Apart from marketing and commercial activities, Snapchat is also being used to promote social awareness. Snap Counsellors is the world’s first teen relationship abuse and dating abuse counselling line on Snapchat. Avani Parekh, a counselling partner at Snap Counsellors, says the advantage of the app is that it’s not a static content mechanism. “Snapchat offers high engagement at a personal level and its disappearing messages mean that teens can communicate without the fear of leaving a trace of their conversations. The video calling feature and the use of tools like stickers make it easier for us to reach out to teens in their language,” she said. The organisation has counselled over 2,000 teens globally and has presence in United States, Spain and South America.
However, Aswathi, who handles Wooplr’s Snapchat account, adds that Instagram is giving Snapchat tough competition and that she’s seen a large number of users shift to from the app to Instagram after Insta stories was rolled out.
A content strategist who’s worked with brands like Levi’s, Kingfisher and Premier Futsal League on Snapchat who spoke to FactorDaily on condition of anonymity also speaks about the waning popularity of Snapchat among brands. “The Levi’s Snapchat handle used to get around 3,000 views on an average for events such as NH-7, but it was difficult to track user engagement because the tools are limited. At one point, the brands stopped chasing views as they felt the app was “cool” and offered them great visibility,” the person said.
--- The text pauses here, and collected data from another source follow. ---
(* ===== verification/PgxStore.v ===== *)
(** The Postgres store of store/pgstore/pgstore.go ([PGStore]): the broker's
    interface, the audit log, and the listing methods of the command line.

    Every method is one statement.  The replay contract holds whatever the
    database does.  [NonceUsed] and [RecordNonce] use the audit log, not the
    table [TryRecordNonce] uses, and [IsRevoked] answers false on an error. *)

From S2P Require Import Prelude GoBytes GoTime Protocol Json Canonical Envelope Store Postgres.

Record AuditRow := mkAudit {
  au_action : string;
  au_actor_sigil : option string;
  au_target_type : option string;
  au_target_id : option string;
  au_outcome : string;
  au_detail : json
}.

Record AttestationRow := mkAttRow {
  at_id : string;
  at_sigil_id : string;
  at_envelope : json;
  at_signature : bytes;
  at_issued_at : Time;
  at_expires_at : Time;
  at_issuer : string
}.

(** The tables of [migrationSQL]; UUID columns hold canonical texts, the
    append-only tables are in insertion order. *)
Record PgxTables := mkPgxTables {
  px_sigils : gmap string Sigil;
  px_caps : gmap string CapabilityToken;
  px_attestations : list AttestationRow;
  px_revocations : list RevocationEntry;
  px_audit : list AuditRow;
  px_consumed_nonces : gset bytes
}.

Definition empty_pgx : PgxTables := mkPgxTables ∅ ∅ [] [] [] ∅.

Abbreviation PgxDb := (Db PgxTables).

(** [detail->>'nonce']: a string's contents, another scalar's text. *)
Definition json_text (v : json) : option string :=
  match v with
  | JNull => None
  | JString s => Some s
  | v => Some (of_bytes (marshalCanonical v))
  end.
Definition detail_text (k : string) (v : json) : option string :=
  match v with
  | JObject m => x ← assoc_get m k; json_text x
  | _ => None
  end.

Definition later_first {A} (f : A -> Time) (x y : A) : Prop := (t_ns (f y) <= t_ns (f x))%Z.
#[export] Instance later_first_dec {A} (f : A -> Time) : RelDecision (later_first f).
Proof. intros x y. unfold later_first. apply _. Defined.

Module Pgx.
Section pgx.
Context {PE : PgEnv}.

(** The error of a failed statement, wrapped. *)
Definition wrapped {A} (prefix : string) (r : res A) : res A :=
  match r with Ok a => Ok a | Err e => Err (Errorf_w prefix e) end.

(** [New]: [pool] is the outcome of [pgxpool.New] on the DSN; the migration is
    one statement that leaves existing tables as they are. *)
Definition New (pool : string -> res unit) (dsn : string) : M PgxDb (res unit) := fun db =>
  match pool dsn with
  | Err e => (Err (Errorf_w "pgstore: connect failed: " e), db)
  | Ok _ => answer (wrapped "pgstore: migrate failed: ") (statement (fun t => Some (tt, t))) db
  end.

Definition SaveSigil (sig : Sigil) : M PgxDb (res unit) := answer (wrapped "pgstore.SaveSigil: ")
  (statement (fun t =>
    id ← pg_uuid (sg_ID sig);
    meta ← jsonb_map (sg_Metadata sig);
    key ← sg_PublicKey sig;
    if negb (text_ok (sg_Subject sig)) then None else
    let created := match px_sigils t !! id with
                   | Some old => sg_CreatedAt old
                   | None => pg_time (sg_CreatedAt sig)
                   end in
    let row := mkSigil id (sg_Subject sig) (Some key) created (pg_time <$> sg_ExpiresAt sig) meta in
    Some (tt, mkPgxTables (<[id := row]> (px_sigils t)) (px_caps t) (px_attestations t)
                (px_revocations t) (px_audit t) (px_consumed_nonces t)))).

Definition GetSigil (id : string) : M PgxDb (res Sigil) := answer
  (fun r => match r with
            | Ok (Some s) => Ok s
            | Ok None => Err (not_found "pgstore: sigil" id)
            | Err e => Err (Errorf_w "pgstore.GetSigil: " e)
            end)
  (query (fun t => u ← pg_uuid id; Some (px_sigils t !! u))).

Definition ListSigils (subjectPattern : string) (limit : Z) : M PgxDb (res (list Sigil)) :=
  answer (wrapped "pgstore.ListSigils: ")
  (query (fun t =>
    let rows := snd <$> map_to_list (px_sigils t) in
    let rows := if decide (subjectPattern = "") then rows
                else filter (fun s => pg_like subjectPattern (sg_Subject s) = true) rows in
    Some (limit_rows limit (merge_sort (later_first sg_CreatedAt) rows)))).

Definition SaveCap (c : CapabilityToken) : M PgxDb (res unit) := answer (wrapped "pgstore.SaveCap: ")
  (statement (fun t =>
    id ← pg_uuid (cap_ID c);
    sid ← pg_uuid (cap_SigilID c);
    nonce ← cap_Nonce c;
    if negb (text_ok (cap_Scope c)) then None else
    row ← match px_caps t !! id with
          | Some old => Some (mkCap id (cap_SigilID old) (cap_Scope c) (cap_IssuedAt old)
                                (pg_time (cap_ExpiresAt c)) (Some nonce))
          | None => _ ← px_sigils t !! sid;
                    Some (mkCap id sid (cap_Scope c) (pg_time (cap_IssuedAt c))
                            (pg_time (cap_ExpiresAt c)) (Some nonce))
          end;
    Some (tt, mkPgxTables (px_sigils t) (<[id := row]> (px_caps t)) (px_attestations t)
                (px_revocations t) (px_audit t) (px_consumed_nonces t)))).

Definition GetCap (id : string) : M PgxDb (res CapabilityToken) := answer
  (fun r => match r with
            | Ok (Some c) => Ok c
            | Ok None => Err (not_found "pgstore: cap" id)
            | Err e => Err (Errorf_w "pgstore.GetCap: " e)
            end)
  (query (fun t => u ← pg_uuid id; Some (px_caps t !! u))).

Definition ListCaps (sigilID : string) (limit : Z) : M PgxDb (res (list CapabilityToken)) :=
  answer (wrapped "pgstore.ListCaps: ")
  (query (fun t =>
    let rows := snd <$> map_to_list (px_caps t) in
    rows ← (if decide (sigilID = "") then Some rows
            else u ← pg_uuid sigilID; Some (filter (fun c => cap_SigilID c = u) rows));
    Some (limit_rows limit (merge_sort (later_first cap_IssuedAt) rows)))).

Definition SaveAttestation (env : AttestationEnvelope) : M PgxDb (res unit) :=
  match envelope_json env with
  | Err e => fun db => (Err (Errorf_w "pgstore.SaveAttestation: marshal envelope: " e), db)
  | Ok envJSON => fun db => answer (wrapped "pgstore.SaveAttestation: ")
      (statement (fun t =>
        sid ← pg_uuid (env_SigilID env);
        _ ← px_sigils t !! sid;
        sig ← env_Signature env;
        if negb (jsonb_ok envJSON && text_ok (env_Issuer env)) then None else
        let row := mkAttRow (pg_gen_uuid (db_calls db)) sid (json_roundtrip envJSON) sig
                     (pg_time (env_IssuedAt env)) (pg_time (env_ExpiresAt env)) (env_Issuer env) in
        Some (tt, mkPgxTables (px_sigils t) (px_caps t) (px_attestations t ++ [row])
                    (px_revocations t) (px_audit t) (px_consumed_nonces t)))) db
  end.

(** The essential fields: id, sigil, issuer and the two times. *)
Definition ListAttestations (limit : Z) :
    M PgxDb (res (list (string * string * string * Time * Time))) :=
  answer (wrapped "pgstore.ListAttestations: ")
  (query (fun t => Some ((fun r => (at_id r, at_sigil_id r, at_issuer r, at_issued_at r,
                                    at_expires_at r)) <$>
    limit_rows limit (merge_sort (later_first at_issued_at) (px_attestations t))))).

(** An audit row with action verify, outcome ok and this nonce. *)
Definition audits_nonce (hexNonce : string) (a : AuditRow) : Prop :=
  au_action a = "verify" /\ au_outcome a = "ok" /\ detail_text "nonce" (au_detail a) = Some hexNonce.
#[global] Instance audits_nonce_dec h a : Decision (audits_nonce h a).
Proof. unfold audits_nonce. apply _. Defined.

Definition NonceUsed (nonce : slice ascii) : M PgxDb bool := answer
  (fun r => match r with Ok b => b | Err _ => false end)
  (query (fun t => Some (bool_decide
    (Exists (audits_nonce (hex_encode (elems nonce))) (px_audit t))))).

Definition add_audit (a : AuditRow) (t : PgxTables) : PgxTables :=
  mkPgxTables (px_sigils t) (px_caps t) (px_attestations t) (px_revocations t)
    (px_audit t ++ [a]) (px_consumed_nonces t).

Definition RecordNonce (nonce : slice ascii) : M PgxDb unit := answer (fun _ => tt)
  (statement (fun t => Some (tt, add_audit
    (mkAudit "verify" None None None "ok" (JObject [("nonce", JString (hex_encode (elems nonce)))]))
    t))).

(** INSERT ... ON CONFLICT (nonce) DO NOTHING: whether a row was inserted. *)
Definition insert_nonce (nonce : slice ascii) (t : PgxTables) : option (bool * PgxTables) :=
  n ← nonce;
  if decide (n ∈ px_consumed_nonces t) then Some (false, t)
  else Some (true, mkPgxTables (px_sigils t) (px_caps t) (px_attestations t) (px_revocations t)
                     (px_audit t) ({[n]} ∪ px_consumed_nonces t)).

(** Any error is treated as a replay. *)
Definition TryRecordNonce (nonce : slice ascii) : M PgxDb bool := answer
  (fun r => match r with Ok inserted => inserted | Err _ => false end)
  (statement (insert_nonce nonce)).

Definition RevocationList : M PgxDb RevocationList := answer
  (fun r => match r with Ok l => l | Err _ => [] end)
  (query (fun t => Some (merge_sort (later_first rev_RevokedAt) (px_revocations t)))).

Definition target_types : list string := ["sigil"; "cap"; "attestation"].

(** The time is the server's, not the entry's; [revoked_by] must be a sigil. *)
Definition Revoke (entry : RevocationEntry) : M PgxDb (res unit) := fun db =>
  answer (wrapped "pgstore.Revoke: ")
  (statement (fun t =>
    target ← pg_uuid (rev_ID entry);
    by_ ← pg_uuid (rev_RevokedBy entry);
    _ ← px_sigils t !! by_;
    if negb (bool_decide (rev_TargetType entry ∈ target_types) && text_ok (rev_Reason entry))
    then None else
    let row := mkRevocation target (rev_TargetType entry) (rev_Reason entry)
                 (pg_time (pg_now (db_calls db))) by_ in
    Some (tt, mkPgxTables (px_sigils t) (px_caps t) (px_attestations t)
                (px_revocations t ++ [row]) (px_audit t) (px_consumed_nonces t)))) db.

(** On query failure: false (fail-open). *)
Definition IsRevoked (id : string) : M PgxDb bool := answer
  (fun r => match r with Ok b => b | Err _ => false end)
  (query (fun t => u ← pg_uuid id; Some (bool_decide (u ∈ rev_ID <$> px_revocations t)))).

Definition ListRevocations (limit : Z) : M PgxDb (res (list RevocationEntry)) :=
  answer (wrapped "pgstore.ListRevocations: ")
  (query (fun t => Some (limit_rows limit
    (merge_sort (later_first rev_RevokedAt) (px_revocations t))))).

(** An optional UUID parameter. *)
Definition opt_uuid (o : option string) : option (option string) :=
  match o with None => Some None | Some s => u ← pg_uuid s; Some (Some u) end.

Definition WriteAudit (action outcome : string) (actorSigilID targetType targetID : option string)
    (detail : res json) : M PgxDb (res unit) :=
  let detailJSON := match detail with Ok v => v | Err _ => JObject [] end in
  statement (fun t =>
    actor ← opt_uuid actorSigilID;
    target ← opt_uuid targetID;
    _ ← (match actor with None => Some tt | Some a => _ ← px_sigils t !! a; Some tt end);
    if negb (bool_decide (outcome ∈ ["ok"; "denied"; "error"]) && text_ok action
             && text_ok (default "" targetType) && jsonb_ok detailJSON) then None else
    Some (tt, add_audit (mkAudit action actor targetType target outcome
                           (json_roundtrip detailJSON)) t)).
End pgx.
End Pgx.

#[export] Instance pgx_store {PE : PgEnv} : Store PgxDb := {
  SaveSigil := Pgx.SaveSigil; GetSigil := Pgx.GetSigil;
  SaveCap := Pgx.SaveCap; GetCap := Pgx.GetCap;
  NonceUsed := Pgx.NonceUsed; RecordNonce := Pgx.RecordNonce;
  TryRecordNonce := Pgx.TryRecordNonce; IsRevoked := Pgx.IsRevoked;
  GetRevocationList := Pgx.RevocationList; Revoke := Pgx.Revoke
}.

(** ** The contracts *)

#[export] Instance pgx_views : PgViews PgxTables := {
  view_nonces := px_consumed_nonces;
  view_revoked t := rev_ID <$> px_revocations t
}.

Section contracts.
Context {PE : PgEnv}.

Lemma pgx_inserts_nonce : inserts_nonce Pgx.insert_nonce.
Proof.
  intros [l|] t; simpl; [|done]. unfold Pgx.insert_nonce. simpl. case_decide; eauto 10.
Qed.

Lemma pgx_step_grows s s' : store_step s s' -> tables_grow (db_tables s) (db_tables s').
Proof.
  destruct 1 as [x s|x s|x s|x s|x s|x s|x s|x s|s|x s]; simpl;
    unfold Pgx.SaveSigil, Pgx.GetSigil, Pgx.SaveCap, Pgx.GetCap, Pgx.NonceUsed, Pgx.RecordNonce,
      Pgx.TryRecordNonce, Pgx.IsRevoked, Pgx.RevocationList, Pgx.Revoke;
    cbn [snd]; rewrite ?answer_state;
    try apply query_grows; apply statement_grows; intros a t'.
  - intros H. repeat (simplify_option_eq || case_match); split; simpl; set_solver.
  - intros H. repeat (simplify_option_eq || case_match); split; simpl; set_solver.
  - intros [= _ <-]. done.
  - apply inserts_nonce_grows, pgx_inserts_nonce.
  - intros H. repeat (simplify_option_eq || case_match); split; simpl; try done.
    intros i Hi. rewrite fmap_app. set_solver.
Qed.

#[export] Instance pgx_safe : StoreSafe PgxDb.
Proof.
  refine {| consumed := pg_consumed |}.
  - by intros s [n|].
  - intros s s' [n|] [Hn _]%pgx_step_grows; [|done]. apply Hn.
  - intros s n. simpl. unfold Pgx.TryRecordNonce. rewrite !answer_result, !answer_state.
    destruct (statement (Pgx.insert_nonce n) s).1 as [[]|e] eqn:E; try done. intros _.
    destruct (inserts_nonce_won _ _ _ pgx_inserts_nonce E) as (l & -> & Hl & Hl'). done.
Defined.

Lemma pgx_Revoke_revokes e s :
  (Pgx.Revoke e s).1 = Ok tt -> pg_revoked (Pgx.Revoke e s).2 (rev_ID e) = true.
Proof.
  unfold Pgx.Revoke. rewrite answer_result, answer_state.
  match goal with |- context [statement ?q s] => set (st := q) end.
  destruct (statement st s).1 as [[]|] eqn:E; [|done]. intros _.
  apply statement_Ok in E. unfold pg_revoked.
  generalize dependent (db_tables (statement st s).2). intros t' E. subst st. cbv beta in E.
  destruct (pg_uuid (rev_ID e)) as [u|]; [|done]. simpl in E.
  destruct (pg_uuid (rev_RevokedBy e)) as [v|]; [|done]. simpl in E.
  destruct (px_sigils (db_tables s) !! v); [|done]. simpl in E.
  destruct (negb _); [done|]. apply bool_decide_eq_true.
  injection E as <-. simpl. rewrite fmap_app. set_solver.
Qed.

(** The full contract of a server that does not fail. *)
Definition pgx_exact (Hh : pg_healthy) : StoreExact PgxDb.
Proof.
  refine {| revoked := pg_revoked |}.
  - intros id s. simpl. unfold Pgx.IsRevoked. rewrite answer_result, answer_state.
    split_and!.
    + unfold query. rewrite statement_healthy by done. unfold pg_revoked.
      by destruct (pg_uuid id).
    + intros i. unfold pg_revoked. by rewrite query_tables.
    + intros [n|]; [|done]. unfold consumed, pgx_safe, pg_consumed. by rewrite query_tables.
  - intros s s' id Hs. apply pg_revoked_grows. by apply pgx_step_grows.
  - apply pgx_Revoke_revokes.
  - intros n s. simpl. unfold Pgx.TryRecordNonce. rewrite !answer_result, !answer_state.
    pose proof (inserts_nonce_exact _ n s pgx_inserts_nonce Hh) as H.
    by destruct (statement (Pgx.insert_nonce n) s).1.
Defined.
End contracts.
“Now brands are moving away from Snapchat, because it’s too much effort for too less returns” — a content strategist who works with brands on Snapchat
“Now brands are moving away from Snapchat, because it’s too much effort for too less returns. During our sales pitches to clients, we used to have separate presentations for snapchats, but now we don’t because clients aren’t interested,” the content strategist added.
While Spiegel’s comments are sure to have affected Snapchat’s popularity in India, it’s difficult to judge to what extent. And as they say, even bad PR is PR — many Indians who didn’t know about the app know about it now due to the furore. While many people might have uninstalled the app, the influencers and others who see great value in the app are sticking on and have no plans to uninstall it.